Una prueba de veteranía
Tras unas primeras semanas de titubeos, tal vez en razón de los años que llevaba ausente de los estudios de TV, Mario Pergolini sacó a relucir sus dotes de animador en “Otro día perdido” y se propuso entretener a la ahora platinada audiencia que lo seguía 30 años atrás cuando era un transgresor temible.
J.C. Maraddón
A esta altura es indiscutible que el sistema de medios de comunicación del siglo veintiuno es muy distinto al de la centuria anterior, con las herramientas digitales y virtuales copando un espacio que hasta los años noventa era patrimonio del mercado de lo analógico. Entre la lenta agonía de los viejos mass media y la constante evolución tecnológica que invade todos los circuitos comunicativos, se debate el actual panorama, donde algunas antigüedades se dan con el gusto de sobrevivir, en tanto que las novedades no llegan a asentarse cuando ya son desplazadas por otra innovación que irrumpe con una fuerza irresistible.

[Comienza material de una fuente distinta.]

Lemma removal_RemoveMember m mem s :
  (RemoveMember m mem s).2 = s ∨
  ∃ id rm, mem_ID mem = Some id ∧ log (RemoveMember m mem s).2 = log s ++ rm ∧
    Forall (removal_of m id) rm.
Proof.
  destruct (mem_ID mem) as [id|] eqn:Hid; [right|left; unfold RemoveMember; by rewrite Hid].
  assert (emits (removal_of m id) (RemoveMember (W:=W) m mem)) as He.
  { apply emits_RemoveMember; [|by left]. intros ip id' Hip Hid' _.
    assert (id' = id) as -> by congruence. right. by exists ip. }
  destruct (He s) as (rm & E & F). by exists id, rm.
Qed.

Lemma join_run_Join `{!PkgErrorsSpec} m s : join_run m s s (etcd_Join m).
Proof.
  unfold etcd_Join. apply join_run_bind; [apply prepares_MemberList|].
  intros [omems err] s1 Hold. destruct err; [apply join_run_emits, emits_ret|].
  apply join_run_bind; [apply emits_lift|]. intros eps s1' _. apply join_run_bind.
  { apply emits_WaitEndpoints; [by left|by left|]. do 3 right. by exists eps. }
  intros err s2 _. destruct err; [apply join_run_emits, emits_ret|].
  apply join_run_bind; [apply prepares_JoinMe|].
  intros err s3 Hjm. destruct err; [apply join_run_emits, emits_ret|].
  apply JoinMe_peers in Hjm as Hpeer. apply join_run_bind; [apply prepares_MemberList|].
  intros [nmems err] s4 Hnew. destruct err; [apply join_run_emits, emits_ret|].
  case_decide as Hgrown; [|apply join_run_emits, emits_ret].
  set (mem := FindMemberByIP _ _).
  assert (∀ err s, ∃ r, (match err with
    | Some e => mret (Errorf ("remove myself error: " +:+ Error e))
    | None => mret (Errorf ("concurrent etcd peer join: old=[" +:+ pp omems +:+ "], new=[" +:+
                            pp nmems +:+ "]")) end : IO W error) s = (Ret r, s)) as Hend
    by (intros [] ?; by eexists).
  assert (log ((err ← RemoveMember m mem; match err with
    | Some e => mret (Errorf ("remove myself error: " +:+ Error e))
    | None => mret (Errorf ("concurrent etcd peer join: old=[" +:+ pp omems +:+ "], new=[" +:+
                            pp nmems +:+ "]")) end : IO W error) s4).2
    = log (RemoveMember m mem s4).2) as Hlog.
  { rewrite bind_unfold. destruct (RemoveMember m mem s4) as [[err|msg|] s5]; [|done..].
    by destruct (Hend err s5) as (r & ->). }
  unfold join_run. rewrite Hlog. destruct (removal_RemoveMember m mem s4) as [E|(id & rm & Hid & E & F)].
  { exists [], []. rewrite E, app_nil_r. split_and!; [done|by constructor|by left]. }
  exists [], rm. rewrite E. split_and!; [done|by constructor|]. right. exists id, s4.
  rewrite app_nil_r. split_and!; [done|by exists omems, s1, nmems, s3| |done].
  destruct (FindMemberByIP_spec (mb_Members nmems) (e_me m)) as [Ez|[Hin [us Hus]]].
  - unfold mem in Hid. by rewrite Ez in Hid.
  - by eapply MemberList_listed.
Qed.
End facts.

Ahora bien, por un momento sería bueno detenerse a auscultar cuál es la reacción de las audiencias ante esta paleta de estímulos a la que es sometida y que cada vez les deja menos tiempo para actividades como el trabajo, los vínculos personales y el ocio sin que se entrometa allí una pantalla. Sin embargo, aquello que en un principio pareciera difícil de investigar, presenta características que surgen del sentido común, en cuanto a quiénes caen bajo el magnetismo de los prodigios tecnológicos y quiénes se mantienen en sus trece y reniegan de sumarse al fragor de las nuevas tendencias.
A no dudarlo, son los más jóvenes los que adoptan con entusiasmo cada nuevo soporte que se les va ofreciendo, porque sus pautas de conducta han sido encauzadas en el marco de los insistentes logros en el campo de la tecnología, a los que son particularmente permeables. En ese ir hacia adelante, van dejando en el camino artefactos y formatos obsoletos, cuya vigencia puede haberse extendido por décadas o por meses, pero que más allá de su duración han quedado fuera del circuito. En esto tiene mucho que ver también la necesidad de las sucesivas generaciones de diferenciarse de sus antecesores.
Por el otro lado, es probable que quienes han atravesado la fatídica barrera de los 40 tengan una mayor resistencia a adaptarse a estos virajes y se aferren a esa zona de confort que representan los dispositivos mediáticos de antaño a los que estaban acostumbrados. Son ellos los únicos que pueden garantizar la persistencia de una estructura comunicativa que, por más que intente incorporarse a las modas y sumar las recientes mejoras técnicas a su oferta, jamás podría quitarse de encima la pátina senil que la define hoy, al lado de los otros portentos que obnubilan a cualquiera y presionan por una urgente renovación.
El retorno de Mario Pergolini a la televisión abierta, que se produjo en julio de este año con el debut del programa “Otro día perdido” en el segmento nocturno de El Trece, ha puesto en claro determinadas certidumbres en un paisaje que se exhibe más bien como inextricable. A priori, después de que Pergolini se erigiera en una especie de gurú del porvenir, costaba entender que hubiera decidido volver a su primer amor para animar un ciclo diario en la tele. Este repliegue sonaba a derrota y era adjudicado a las abultadas deudas que debía afrontar tras su fracaso empresarial.
Luego de unas primeras semanas de titubeos y desajustes, tal vez en razón de los años que llevaba ausente de los estudios de TV, el legendario mentor de “CQC” sacó a relucir sus dotes de animador y se propuso entretener a la ahora platinada audiencia que lo seguía 30 años atrás, cuando era un transgresor temible. Sin perder picardía, investido de la mansedumbre que da la experiencia acumulada, Mario Pergolini ha pasado con mérito esta riesgosa prueba de veteranía, con la ayuda de su talento para entrevistar y de dos laderos siempre atentos como Laila Roth y Agustín Aristarán.